=== Data shown ===

(** C16: over every history that keeps to the rules of C15, when the callback of a
    pause of an active subsystem is about to be called with status 0, it is the
    call whose turn it is, and, with the identifier of that call cut to 16 bits,
    no admin or fabrics command is in flight in any poll group except asynchronous
    event requests, and no I/O to the namespace the cut identifier names: 0 names
    none, and FFFFFFFFh, meant for all of them, is cut to that of namespace 65535.
    *)
Theorem pause_quiesces nss n es :
  run_ok (tst0 nss n) es = true ->
  wp (run_events es)
    (fun _ t => forall c l, t_changes t = c :: l -> t_phase t = Finishing 0 ->
       ch_requested c = SPDK_NVMF_SUBSYSTEM_PAUSED -> ch_original c = SPDK_NVMF_SUBSYSTEM_ACTIVE ->
       exists nsid, submitted es !! length (t_done t) = Some (Pause nsid, ch_arg c) /\
       forall g r, g ∈ t_groups t -> r ∈ sg_out g ->
         (has_sgroup r && is_mgmt r = true -> is_aer r = true) /\
         (has_sgroup r && negb (is_mgmt r) = true -> covers (u16 nsid) (ns_slot r) = false))
    (tst0 nss n).
Proof.
  intros Hok. eapply wp_mono; [by apply run_all0|].
  intros [] t (Ht & _ & pre & post & Hsub & Hd & Ha & Hn & _ & Hh) c l Hc Hph Hrq Hor.
  pose proof (ti_phase _ Ht) as Hp. unfold phase_inv in Hp. rewrite Hph, Hc in Hp. destruct Hp as ((_ & HF) & Htold).
  destruct (Htold eq_refl) as (Hst & Hsc). specialize (Hsc Hor Hrq). rewrite Forall_forall in HF, Hsc.
  unfold hist_head in Hh. rewrite Hph, Hc in *. destruct post as [|[o a] post]; [done|]. cbn in Ha, Hn, Hh.
  injection Ha as Ha _. injection Hn as Hn _. rewrite Hst, Hrq in Hh. destruct o as [| |nsid|]; try done.
  exists nsid. apply (f_equal length) in Hd. rewrite !length_fmap in Hd. split.
  { rewrite Hsub, <- Hd, lookup_app_r, Nat.sub_diag by done. cbn. by rewrite Ha. }
  intros g r Hg Hr. pose proof (ti_groups _ Ht) as Hgs. rewrite Forall_forall in Hgs.
  destruct (HF _ Hg) as (Hx & _). rewrite Hst, Hrq in Hx.
  destruct (paused_quiet _ _ _ _ (Hgs _ Hg) Hx (Hsc _ Hg) Hr) as (Hm & Hio). split.
  - intros Hmg. unfold counted_mgmt in Hm. rewrite Hmg in Hm. by destruct (is_aer r).
  - intros Hi. change (u16 nsid) with (named (Pause nsid, a)). rewrite Hn.
    destruct (covers (ch_nsid c) (ns_slot r)) eqn:Hcv; [|done]. specialize (Hio _ Hcv).
    unfold counted_io in Hio. by rewrite Hi, Nat.eqb_refl in Hio.
Qed.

===

→ **What the task asks**:
Every line in the entries above that has the word "exists" should be identified and copied.

→ **Output of the task**:
       exists nsid, submitted es !! length (t_done t) = Some (Pause nsid, ch_arg c) /\
  exists nsid. apply (f_equal length) in Hd. rewrite !length_fmap in Hd. split.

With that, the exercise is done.